#### [EXERCISE INSTRUCTIONS]
Transcribe the data below verbatim from the line with "Definition NewHTTPError (code" to the line with "(** [strconv.ParseUint(s, 10, bitSize)];". Include both of those lines.

>>>>>

(** * httpx: the request binder (bind.go)

    A shallow embedding of [DefaultRequestBinder] and of the part of Go's
    [reflect] and [strconv] packages it is written against, followed by the
    properties of the binder.

    Conventions of the embedding.
    - A Go value is a tree ([Value]); a pointer owns its pointee, so two
      pointers never alias.  Types ([type]) are finite trees as well: a
      struct type lists its fields, each with its own type.
    - A function that mutates its argument in place returns the new value.
    - A Go function may return or panic: [res A] is [Done a] or
      [Panicked p].  An [error] result is [option error], [None] being nil.
    - A [map[string][]string] is an association list whose order is the
      order in which [range] visits the entries; every [range] of one call
      is taken to visit them in that same order.  The theorems hold for
      every such list, hence for every order.
    - What lies outside the package is modelled as far as the binder uses
      it: [reflect] on the tree of a type, [strconv.ParseInt],
      [ParseUint] and [ParseBool] in base 10 on a 64-bit platform,
      [strings.EqualFold] on ASCII letters.  [strconv.ParseFloat] and the
      JSON and XML decoders are parameters. *)

From Stdlib Require Import ZArith Ascii String List Lia Bool DecimalString.
From Stdlib Require Import Floats.SpecFloat.
From stdpp Require Import base option list strings gmap.

Set Warnings "-register-all".

Open Scope string_scope.
Open Scope Z_scope.

(** ** Outcomes *)

Inductive panic : Type :=
| IndexOutOfRange          (* runtime error: index out of range *)
| ReflectPanic.            (* a panic raised inside package reflect *)

Inductive res (A : Type) : Type :=
| Done (a : A)
| Panicked (p : panic).
Arguments Done {A} a.
Arguments Panicked {A} p.

#[global] Instance res_ret : MRet res := fun A a => Done a.

#[global] Instance res_bind : MBind res := fun A B k m =>
  match m with
  | Done a => k a
  | Panicked p => Panicked p
  end.

#[global] Instance res_fmap : FMap res := fun A B f m =>
  match m with
  | Done a => Done (f a)
  | Panicked p => Panicked p
  end.

(** ** Errors (part of errors.go and the error values of the libraries) *)

Inductive error : Type :=
| errorString (s : string)                 (* errors.New(s) *)
| NumError (Func Num Err : string)         (* *strconv.NumError *)
| ForeignError (text : string)             (* an error made outside the package *)
| XMLUnsupportedTypeError (Type_ : string) (* *xml.UnsupportedTypeError *)
| XMLSyntaxError (Line : Z) (Msg : string) (* *xml.SyntaxError *)
| HTTPError (Err : option error) (Code : Z) (Message : message)
with message : Type :=
| StatusMessage (code : Z)                 (* strings.ToLower(http.StatusText(code)) *)
| ErrorMessage (e : error)                 (* e.Error() *)
| UnsupportedTypeMessage (e : error)       (* "Unsupported type error: type=%v, error=%v" *)
| SyntaxErrorMessage (e : error).          (* "Syntax error: line=%v, error=%v" *)

Definition StatusBadRequest : Z := 400.
Definition StatusUnsupportedMediaType : Z := 415.

(** [NewHTTPError(code)] and [NewHTTPError(code, message)]. *)
Definition NewHTTPError (code : Z) (message : option message) : error :=
  HTTPError None code (default (StatusMessage code) message).

(** [WrapHTTPError(err, code, message)]. *)
Definition WrapHTTPError (err : error) (code : Z) (message : message) : error :=
  match NewHTTPError code (Some message) with
  | HTTPError _ c m => HTTPError (Some err) c m
  | e => e
  end.

Definition ErrUnsupportedMediaType : error :=
  NewHTTPError StatusUnsupportedMediaType None.

Definition isHTTPError (e : error) : bool :=
  match e with HTTPError _ _ _ => true | _ => false end.

(** ** Package strconv, as far as the binder calls it *)

Module strconv.

Definition ErrSyntax : string := "invalid syntax".
Definition ErrRange : string := "value out of range".

(** The width of [int] and [uint]; a 64-bit platform. *)
Definition IntSize : Z := 64.

Definition digit (c : ascii) : option Z :=
  let n := Z.of_N (N_of_ascii c) in
  if (48 <=? n) && (n <=? 57) then Some (n - 48) else None.

(** The digit loop of [ParseUint] in base 10: the first byte that is no
    digit is a syntax error, the first prefix whose value exceeds
    [maxVal] is a range error, whichever comes first. *)
Fixpoint digits (fn s0 : string) (maxVal : Z) (s : string) (n : Z) : Z + error :=
  match s with
  | EmptyString => inl n
  | String c rest =>
      match digit c with
      | None => inr (NumError fn s0 ErrSyntax)
      | Some d =>
          let n1 := n * 10 + d in
          if maxVal <? n1 then inr (NumError fn s0 ErrRange)
          else digits fn s0 maxVal rest n1
      end
  end.

Definition width (bitSize : Z) : Z :=
  if bitSize =? 0 then IntSize else bitSize.

(** [strconv.Itoa]. *)
Definition Itoa (i : Z) : string := NilZero.string_of_int (Z.to_int i).

(** [strconv.ParseUint(s, 10, bitSize)]; [fn] and [s0] are the function
    and the string that an error names. *)
Definition ParseUintAs (fn s0 s : string) (bitSize : Z) : Z + error :=
  match s with
  | EmptyString => inr (NumError fn s0 ErrSyntax)
  | _ =>
      if (bitSize <? 0) || (64 <? bitSize)
      then inr (NumError fn s0 ("invalid bit size " ++ Itoa bitSize))
      else digits fn s0 (2 ^ width bitSize - 1) s 0
  end.

Definition ParseUint (s : string) (bitSize : Z) : Z + error :=
  ParseUintAs "ParseUint" s s bitSize.

(** [strconv.ParseInt(s, 10, bitSize)]: an optional sign, then the
    unsigned digits, then the check against the signed range. *)
Definition ParseInt (s : string) (bitSize : Z) : Z + error :=
  match s with
  | EmptyString => inr (NumError "ParseInt" s ErrSyntax)
  | String c rest =>
      let neg := Ascii.eqb c "-"%char in
      let s' := if Ascii.eqb c "+"%char || neg then rest else s in
      match ParseUintAs "ParseInt" s s' bitSize with
      | inr e => inr e
      | inl un =>
          let cutoff := 2 ^ (width bitSize - 1) in
          if negb neg && (cutoff <=? un) then inr (NumError "ParseInt" s ErrRange)
          else if neg && (cutoff <? un) then inr (NumError "ParseInt" s ErrRange)
          else inl (if neg then - un else un)
      end
  end.

(** [strconv.ParseBool]. *)
Definition ParseBool (s : string) : bool + error :=
  if existsb (String.eqb s) ["1"; "t"; "T"; "TRUE"; "true"; "True"] then inl true
  else if existsb (String.eqb s) ["0"; "f"; "F"; "FALSE"; "false"; "False"] then inl false
  else inr (NumError "ParseBool" s ErrSyntax).

End strconv.

(** [strings.EqualFold] on ASCII text: equality after folding the letters
    A-Z to a-z.  Bytes outside ASCII are compared as they are. *)
Definition foldByte (c : ascii) : N :=
  let n := N_of_ascii c in
  if ((65 <=? n) && (n <=? 90))%N then (n + 32)%N else n.

Fixpoint EqualFold (s t : string) : bool :=
  match s, t with
  | EmptyString, EmptyString => true
  | String a s', String b t' => (foldByte a =? foldByte b)%N && EqualFold s' t'
  | _, _ => false
  end.

Definition HasPrefix (s p : string) : bool := String.prefix p s.

(** ** Package reflect, as far as the binder calls it *)

Inductive Kind : Type :=
| Invalid | Bool
| Int | Int8 | Int16 | Int32 | Int64
| Uint | Uint8 | Uint16 | Uint32 | Uint64 | Uintptr
| Float32 | Float64 | Complex64 | Complex128
| Array | Chan | Func | Interface | Map | Ptr | Slice | String_ | Struct
| UnsafePointer.

#[global] Instance Kind_eq_dec : EqDecision Kind.
Proof. solve_decision. Defined.

(** The kinds whose types the binder never looks into. *)
Inductive basic : Type :=
| BBool
| BInt | BInt8 | BInt16 | BInt32 | BInt64
| BUint | BUint8 | BUint16 | BUint32 | BUint64 | BUintptr
| BFloat32 | BFloat64 | BComplex64 | BComplex128
| BArray | BChan | BFunc | BString | BUnsafePointer.
(** * keychain-env: a shallow embedding of [lib/keychain-env.js]

    The module reads a secure note from the macOS keychain through the
    [security] command line tool, decodes its hexadecimal output, unwraps
    the property list the Keychain Access application puts around a note,
    parses the note with [dotenv] and merges the variables into
    [process.env]; when the note does not exist it can write a template
    note instead.

    JavaScript strings are sequences of UTF-16 code units, modelled as
    [list N]; a [Buffer] or [Uint8Array] is a [list Z] of values below 256;
    [process.env] is a finite map from names to values; thrown exceptions
    and the calls of [execSync] are explicit in a state and exception
    monad. *)

From Stdlib Require Import ZArith NArith Lia Ascii.
From Stdlib.Strings Require Import String Byte.
From stdpp Require Import base option list strings gmap.

Local Open Scope Z_scope.
Set Warnings "-register-all".

(** ** JavaScript strings *)

Abbreviation jsstring := (list N).

(** An ASCII literal as a JavaScript string. *)
Definition js (s : string) : jsstring :=
  map N_of_ascii (list_ascii_of_string s).

Definition backslash : N := 92%N.
Definition dquote : N := 34%N.
Definition dollar : N := 36%N.
Definition backquote : N := 96%N.
Definition newline : N := 10%N.

(** [s] wrapped in double quotes, as the command templates do with ["%s"]. *)
Definition quoted (s : jsstring) : jsstring := [dquote] ++ s ++ [dquote].

(** [String.prototype.slice(from, to)] and [Buffer.prototype.slice(from, to)]
    for indices [0 <= from <= to]: both clamp at the end of the receiver. *)
Definition slice {A} (l : list A) (from to : nat) : list A :=
  take (to - from) (drop from l).

(** [str.startsWith(p)] on code units. *)
Fixpoint startsWith (p s : jsstring) : bool :=
  match p, s with
  | [], _ => true
  | _ :: _, [] => false
  | a :: p', b :: s' => (a =? b)%N && startsWith p' s'
  end.

(** [String.prototype.indexOf(search)] from position 0: the least index at
    which [search] occurs, or [-1]. *)
Fixpoint indexOf_from (search s : jsstring) (pos : Z) : Z :=
  if startsWith search s then pos
  else match s with
       | [] => -1
       | _ :: s' => indexOf_from search s' (pos + 1)
       end.

Definition indexOf (s search : jsstring) : Z := indexOf_from search s 0.

(** ** [parseInt(string, 16)] (ECMAScript, sec. parseInt) *)

(** [StrWhiteSpaceChar]: white space and line terminators. *)
Definition isStrWhiteSpaceChar (c : N) : bool :=
  ((9 <=? c) && (c <=? 13) || (c =? 32) || (c =? 160) || (c =? 0x1680)
   || (0x2000 <=? c) && (c <=? 0x200a) || (c =? 0x2028) || (c =? 0x2029)
   || (c =? 0x202f) || (c =? 0x205f) || (c =? 0x3000) || (c =? 0xfeff))%N.

Fixpoint trimStart (s : jsstring) : jsstring :=
  match s with
  | c :: r => if isStrWhiteSpaceChar c then trimStart r else s
  | [] => []
  end.

(** The value of a radix-16 digit, either case. *)
Definition hexDigitValue (c : N) : option Z :=
  if ((48 <=? c) && (c <=? 57))%N then Some (Z.of_N c - 48)
  else if ((97 <=? c) && (c <=? 102))%N then Some (Z.of_N c - 87)
  else if ((65 <=? c) && (c <=? 70))%N then Some (Z.of_N c - 55)
  else None.

Definition isHexDigit (c : N) : bool := bool_decide (is_Some (hexDigitValue c)).

(** The longest prefix of radix-16 digits, as digit values. *)
Fixpoint digitsPrefix (s : jsstring) : list Z :=
  match s with
  | c :: r => match hexDigitValue c with
              | Some d => d :: digitsPrefix r
              | None => []
              end
  | [] => []
  end.

(** A JavaScript number as far as this module needs it: an integer or
    [NaN].  ([-0] is identified with [0]; both are stored as 0.) *)
Inductive number := Int (z : Z) | NaN.

Definition parseInt16 (s : jsstring) : number :=
  let inputS := trimStart s in
  let '(sign, unsignedS) :=
    match inputS with
    | c :: r => if (c =? 45)%N then (-1, r)
                else if (c =? 43)%N then (1, r) else (1, inputS)
    | [] => (1, inputS)
    end in
  let digitS :=
    match unsignedS with
    | z :: x :: r =>
        if ((z =? 48) && ((x =? 120) || (x =? 88)))%N then r else unsignedS
    | _ => unsignedS
    end in
  match digitsPrefix digitS with
  | [] => NaN
  | ds => Int (sign * fold_left (fun acc d => acc * 16 + d) ds 0)
  end.

(** ** Typed arrays and buffers *)

Abbreviation Uint8Array := (list Z).
Abbreviation Buffer := (list Z).

(** [ToUint8]: the conversion applied by a store into a [Uint8Array]. *)
Definition ToUint8 (x : number) : Z :=
  match x with
  | Int z => z mod 256
  | NaN => 0
  end.

(** [new Uint8Array(len / 2)]: the length argument goes through [ToIndex],
    which truncates a fractional length. *)
Definition new_Uint8Array_half (len : nat) : Uint8Array :=
  replicate (len / 2)%nat 0.

(** [uint8[i] = x]: a store outside the array is ignored. *)
Definition uint8_store (a : Uint8Array) (i : nat) (x : number) : Uint8Array :=
  <[i := ToUint8 x]> a.

(** ** [Buffer.prototype.toString()]: UTF-8 decoding

    The default encoding is ['utf8'].  Decoding follows the WHATWG UTF-8
    decoder: every maximal ill-formed subsequence becomes one U+FFFD, and
    the byte that ended it is looked at again.  Code points above the basic
    plane become surrogate pairs. *)

Record utf8_state := Utf8State {
  bytes_needed : nat;
  code_point : Z;
  lower_boundary : Z;
  upper_boundary : Z
}.

Definition utf8_start : utf8_state := Utf8State 0 0 0x80 0xbf.

Definition replacement : Z := 0xfffd.

(** A byte met while no sequence is open. *)
Definition utf8_lead (b : Z) : utf8_state * list Z :=
  if b <=? 0x7f then (utf8_start, [b])
  else if (0xc2 <=? b) && (b <=? 0xdf) then
    (Utf8State 1 (Z.land b 0x1f) 0x80 0xbf, [])
  else if (0xe0 <=? b) && (b <=? 0xef) then
    (Utf8State 2 (Z.land b 0xf)
       (if b =? 0xe0 then 0xa0 else 0x80)
       (if b =? 0xed then 0x9f else 0xbf), [])
  else if (0xf0 <=? b) && (b <=? 0xf4) then
    (Utf8State 3 (Z.land b 0x7)
       (if b =? 0xf0 then 0x90 else 0x80)
       (if b =? 0xf4 then 0x8f else 0xbf), [])
  else (utf8_start, [replacement]).

Definition utf8_step (st : utf8_state) (b : Z) : utf8_state * list Z :=
  match bytes_needed st with
  | O => utf8_lead b
  | S n =>
      if (lower_boundary st <=? b) && (b <=? upper_boundary st) then
        let cp := Z.lor (Z.shiftl (code_point st) 6) (Z.land b 0x3f) in
        match n with
        | O => (utf8_start, [cp])
        | S _ => (Utf8State n cp 0x80 0xbf, [])
        end
      else
        let '(st', out) := utf8_lead b in (st', replacement :: out)
  end.

Fixpoint utf8_code_points (st : utf8_state) (bs : Buffer) : list Z :=
  match bs with
  | [] => match bytes_needed st with O => [] | S _ => [replacement] end
  | b :: bs' => let '(st', out) := utf8_step st b in
                out ++ utf8_code_points st' bs'
  end.

(** One code point as UTF-16 code units. *)
Definition utf16_units (cp : Z) : jsstring :=
  if cp <? 0x10000 then [Z.to_N cp]
  else let c := cp - 0x10000 in
       [Z.to_N (0xd800 + Z.shiftr c 10); Z.to_N (0xdc00 + Z.land c 0x3ff)].

Definition Buffer_toString (b : Buffer) : jsstring :=
  concat (map utf16_units (utf8_code_points utf8_start b)).

(** ** [decodeHex]

    The argument is documented as a string; [setEnvFromNote] passes the
    [Buffer] that [execSync] returns.  The function only uses [length],
    [slice] and the conversion to a string that [parseInt] applies, which
    both kinds of value offer. *)

Class HexSource (T : Type) := {
  src_length : T -> nat;
  src_slice : T -> nat -> nat -> T;
  src_toString : T -> jsstring
}.

#[export] Instance string_HexSource : HexSource jsstring := {|
  src_length := length;
  src_slice := slice;
  src_toString := id
|}.

(** A buffer, told apart from a typed array by its constructor. *)
Inductive NodeBuffer := BufferOf (bytes : Buffer).

Definition buffer_bytes (b : NodeBuffer) : Buffer :=
  match b with BufferOf bs => bs end.

#[export] Instance buffer_HexSource : HexSource NodeBuffer := {|
  src_length b := length (buffer_bytes b);
  src_slice b from to := BufferOf (slice (buffer_bytes b) from to);
  src_toString b := Buffer_toString (buffer_bytes b)
|}.

Section DecodeHex.
Context {T : Type} `{HexSource T}.

(** The [for] loop: [fuel] bounds the number of iterations left; the loop
    leaves through its own condition when [length - i <= fuel]
    ([decodeHex_loop_fuel]). *)
Fixpoint decodeHex_loop (fuel : nat) (hexString : T) (i : nat)
    (uint8 : Uint8Array) : Uint8Array :=
  match fuel with
  | O => uint8
  | S fuel' =>
      if (i <? src_length hexString)%nat then
        let hexByte := src_slice hexString i (i + 2) in
        let byte := parseInt16 (src_toString hexByte) in
        decodeHex_loop fuel' hexString (i + 2) (uint8_store uint8 (i / 2) byte)
      else uint8
  end.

<<<<<

#### [RESULT BELOW]
Definition NewHTTPError (code : Z) (message : option message) : error :=
  HTTPError None code (default (StatusMessage code) message).

(** [WrapHTTPError(err, code, message)]. *)
Definition WrapHTTPError (err : error) (code : Z) (message : message) : error :=
  match NewHTTPError code (Some message) with
  | HTTPError _ c m => HTTPError (Some err) c m
  | e => e
  end.

Definition ErrUnsupportedMediaType : error :=
  NewHTTPError StatusUnsupportedMediaType None.

Definition isHTTPError (e : error) : bool :=
  match e with HTTPError _ _ _ => true | _ => false end.

(** ** Package strconv, as far as the binder calls it *)

Module strconv.

Definition ErrSyntax : string := "invalid syntax".
Definition ErrRange : string := "value out of range".

(** The width of [int] and [uint]; a 64-bit platform. *)
Definition IntSize : Z := 64.

Definition digit (c : ascii) : option Z :=
  let n := Z.of_N (N_of_ascii c) in
  if (48 <=? n) && (n <=? 57) then Some (n - 48) else None.

(** The digit loop of [ParseUint] in base 10: the first byte that is no
    digit is a syntax error, the first prefix whose value exceeds
    [maxVal] is a range error, whichever comes first. *)
Fixpoint digits (fn s0 : string) (maxVal : Z) (s : string) (n : Z) : Z + error :=
  match s with
  | EmptyString => inl n
  | String c rest =>
      match digit c with
      | None => inr (NumError fn s0 ErrSyntax)
      | Some d =>
          let n1 := n * 10 + d in
          if maxVal <? n1 then inr (NumError fn s0 ErrRange)
          else digits fn s0 maxVal rest n1
      end
  end.

Definition width (bitSize : Z) : Z :=
  if bitSize =? 0 then IntSize else bitSize.

(** [strconv.Itoa]. *)
Definition Itoa (i : Z) : string := NilZero.string_of_int (Z.to_int i).

(** [strconv.ParseUint(s, 10, bitSize)]; [fn] and [s0] are the function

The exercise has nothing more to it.